Developing Production Software Applications Utilizing a Common Architecture and Complete Model-Based Design

Paper #:
  • 2011-01-0054

Published:
  • 2011-04-12
Citation:
Ginther, B., Fleischer, D., and Mills, J., "Developing Production Software Applications Utilizing a Common Architecture and Complete Model-Based Design," SAE Technical Paper 2011-01-0054, 2011, https://doi.org/10.4271/2011-01-0054.
Pages:
11
Abstract:
The Controls and Software Engineering Team at BorgWarner Drivetrain Systems has successfully employed model-based software development for the past several years. Their drivetrain system control software, developed using MATLAB/Simulink/Stateflow, and autocoded using TargetLink, is on the road in many passenger vehicle applications. Using these tools, BorgWarner has realized the widely recognized benefits of model-based design; such as increased speed to market, improved quality, and reduced complexity. Validating algorithms early through simulation and rapid prototyping, then translating them to production software through automatic code generation has proven very successful for BorgWarner.When starting with model-based design, the BorgWarner team focused on developing the core application control algorithms in the modeling environment.
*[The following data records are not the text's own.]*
(* ===== verification/CdRead.v ===== *)
(** * CdRead: reading sectors of the disc (modules/iopcore/cdvdman/cdvdman.c, ncmd.c)

    The reader of the image is the device's own or the one of compressed images, chosen
    by a probe before the first read. [cdvdman_read_sectors] bounds a read by the media,
    splits it and unscrambles the logo; [cdvdman_read] serves unaligned buffers and the
    long sector formats. Positions on the disc are minutes, seconds and frames in BCD. *)
From S2P Require Import Prelude CLib CdDisc Zso.

Definition SCECdErIPI : Z := 0x22.
Definition SCECdErEOM : Z := 0x32.
Definition ZSO_MAGIC : Z := 0x4F53495A.

(** the settings of the game that these functions read *)
Record settings := Settings {
  accu_reads : bool;          (** [IOPCORE_COMPAT_ACCU_READS] *)
  zso_cache : Z;
  cache_allocated : bool;     (** [AllocSysMemory] found room for the cache *)
}.

Section Read.
Context {W : Type} `{!DiscDevice W} (LZ4_decompress_fast : bytes -> bytes) (cfg : settings).

Record cdvdman := Cdvdman {
  cd_st : cdstate (W := W);
  cd_zso : bool;              (** [DeviceReadSectorsPtr] is the compressed reader *)
  probed : bool;
  logo_key : Z;               (** the static [key] *)
  cd_err : Z;
  mediaLsnCount : Z;
  ReadPos : Z;
}.

Definition put_st (m : cdvdman) (s : cdstate) : cdvdman := Cdvdman s (cd_zso m) (probed m) (logo_key m) (cd_err m) (mediaLsnCount m) (ReadPos m).
Definition put_err (m : cdvdman) (e : Z) : cdvdman := Cdvdman (cd_st m) (cd_zso m) (probed m) (logo_key m) e (mediaLsnCount m) (ReadPos m).
Definition put_pos (m : cdvdman) (p : Z) : cdvdman := Cdvdman (cd_st m) (cd_zso m) (probed m) (logo_key m) (cd_err m) (mediaLsnCount m) p.
Definition put_key (m : cdvdman) (k : Z) : cdvdman := Cdvdman (cd_st m) (cd_zso m) (probed m) k (cd_err m) (mediaLsnCount m) (ReadPos m).

(** [DeviceReadSectorsCompressed]; [None] as in [ziso_read_sector] *)
Definition DeviceReadSectorsCompressed (s : cdstate (W := W)) (buf : bytes) (lsn count : Z) : option (Z * bytes * cdstate (W := W)) :=
  '(n, buf, s) ← ziso_read_sector LZ4_decompress_fast s buf (u32 lsn) count;
  Some (if n =? count then SCECdErNO else SCECdErEOM, buf, s).

(** the call through [DeviceReadSectorsPtr] *)
Definition device_read (m : cdvdman) (buf : bytes) (lsn n : Z) : option (Z * bytes * cdvdman) :=
  if cd_zso m then '(e, buf, s) ← DeviceReadSectorsCompressed (cd_st m) buf lsn n; Some (e, buf, put_st m s)
  else let '(e, d, s) := read_device (cd_st m) lsn n in Some (e, blit buf 0 d, put_st m s).

(** [initCache], when there is no cache yet *)
Definition initCache (s : cdstate (W := W)) : cdstate (W := W) :=
  if negb (zso_cache cfg =? 0) && (length (sector_cache s) =? 0)%nat then
    if cache_allocated cfg then
      CdState (c_dev s) (zso_cache cfg) (replicate (Z.to_nat (zso_cache cfg * 2048)) 0) (cur_sector s)
        (ziso_align s) (ziso_total_block s) (ziso_idx_start_block s) (ziso_idx_cache s) (ziso_tmp_buf s)
    else s
  else s.

Definition ProbeZSO (m : cdvdman) (buf : bytes) : bool * bytes * cdvdman :=
  let '(e, d, s) := read_device (cd_st m) 0 1 in
  let buf := blit buf 0 d in
  if negb (e =? SCECdErNO) then (false, buf, put_st m s)
  else
    let zso := le_val (take 4 buf) =? ZSO_MAGIC in
    let s := if zso then initCache (ziso_init s buf) else s in
    (true, buf, Cdvdman s (zso || cd_zso m) true (logo_key m) (cd_err m) (mediaLsnCount m) (ReadPos m)).

(** one byte of the logo *)
Definition unscramble (key x : Z) : Z := let y := Z.lxor x key in u8 (Z.lor (Z.shiftl y 3) (Z.shiftr y 5)).

(** the logo pass over a chunk just read *)
Definition logo_pass (m : cdvdman) (lsn n : Z) (buf : bytes) : bytes * cdvdman :=
  if lsn <? 13 then
    let m := if lsn =? 0 then put_key m (nth 0 buf 0) else m in
    if negb (logo_key m =? 0) then (blit buf 0 (map (unscramble (logo_key m)) (take (Z.to_nat (n * 2048)) buf)), m) else (buf, m)
  else (buf, m).

(** the loop of [cdvdman_read_sectors]: the chunks, at [at_] in the buffer *)
Fixpoint read_chunks (fuel : nat) (m : cdvdman) (buf : bytes) (at_ lsn remaining : Z) : option (bytes * cdvdman) :=
  if remaining =? 0 then Some (buf, put_err m SCECdErNO)
  else
    match fuel with
    | O => None
    | S f =>
      let n := if accu_reads cfg && (8 <? remaining) then 8 else remaining in
      '(e, chunk, m) ← device_read m (drop (Z.to_nat at_) buf) lsn n;
      if negb (e =? SCECdErNO) then Some (take (Z.to_nat at_) buf ++ chunk, put_err m e)
      else
        let '(chunk, m) := logo_pass m lsn n chunk in
        let m := put_pos m (u32 (ReadPos m + n * 2048)) in
        read_chunks f m (take (Z.to_nat at_) buf ++ chunk) (at_ + n * 2048) (u32 (lsn + n)) (remaining - n)
    end.

Definition cdvdman_read_sectors (m : cdvdman) (lsn sectors : Z) (buf : bytes) : option (Z * bytes * cdvdman) :=
  let media := mediaLsnCount m in
  if negb (media =? 0) && (media <=? lsn) then Some (1, buf, put_err m SCECdErIPI)
  else
    let endOfMedia := negb (media =? 0) && (media <? u32 (lsn + sectors)) in
    let sectors := if endOfMedia then media - lsn else sectors in
    let '(ok, buf, m) := if probed m then (true, buf, m) else ProbeZSO m buf in
    if negb ok then Some (1, buf, m)
    else
      '(buf, m) ← read_chunks (Z.to_nat sectors) m buf 0 lsn sectors;
      let m := if endOfMedia then put_err m SCECdErEOM else m in
      Some (if cd_err m =? SCECdErNO then 0 else 1, buf, m).

(** ** Positions *)

Record sceCdlLOCCD := Loc { minute : Z; second : Z; sector_bcd : Z }.

Definition sceCdPosToInt (p : sceCdlLOCCD) : Z :=
  let digits b := Z.shiftr b 4 * 10 + Z.land b 15 in
  u32 (u32 (u32 (digits (minute p) * 60 + digits (second p)) * 75 + digits (sector_bcd p)) - 150).

Definition sceCdIntToPos (i : Z) : sceCdlLOCCD :=
  let i := u32 (i + 150) in
  let se := i / 75 in
  let sc := i - se * 75 in
  let mi := se / 60 in
  let se := se - mi * 60 in
  Loc (u8 (mi / 10 * 16 + mi - mi / 10 * 10)) (u8 (se / 10 * 16 + se - se / 10 * 10)) (u8 (sc - sc / 10 * 10 + sc / 10 * 16)).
Lower-level software such as I/O drivers, the task scheduler, and communication logic was still hand-coded. As a result, integration of the application algorithms and lower-level software was also performed manually. To eliminate these manual steps, the BorgWarner team set out to develop complete models consisting of both application and lower-level software. The team accomplished this by building the lower-level logic into SimuQuest QuantiPhi blocks and connecting them to the application algorithms directly in the Simulink/TargetLink model. This allows the entire ECU application to be built in the modeling environment, further reducing iteration times for new revisions and improving quality.This paper describes the new development process based on the “BorgWarner Core 5” software architecture; characterized by abstraction layers, standardized interfaces, and a model-based implementation of both algorithm and hardware-related software.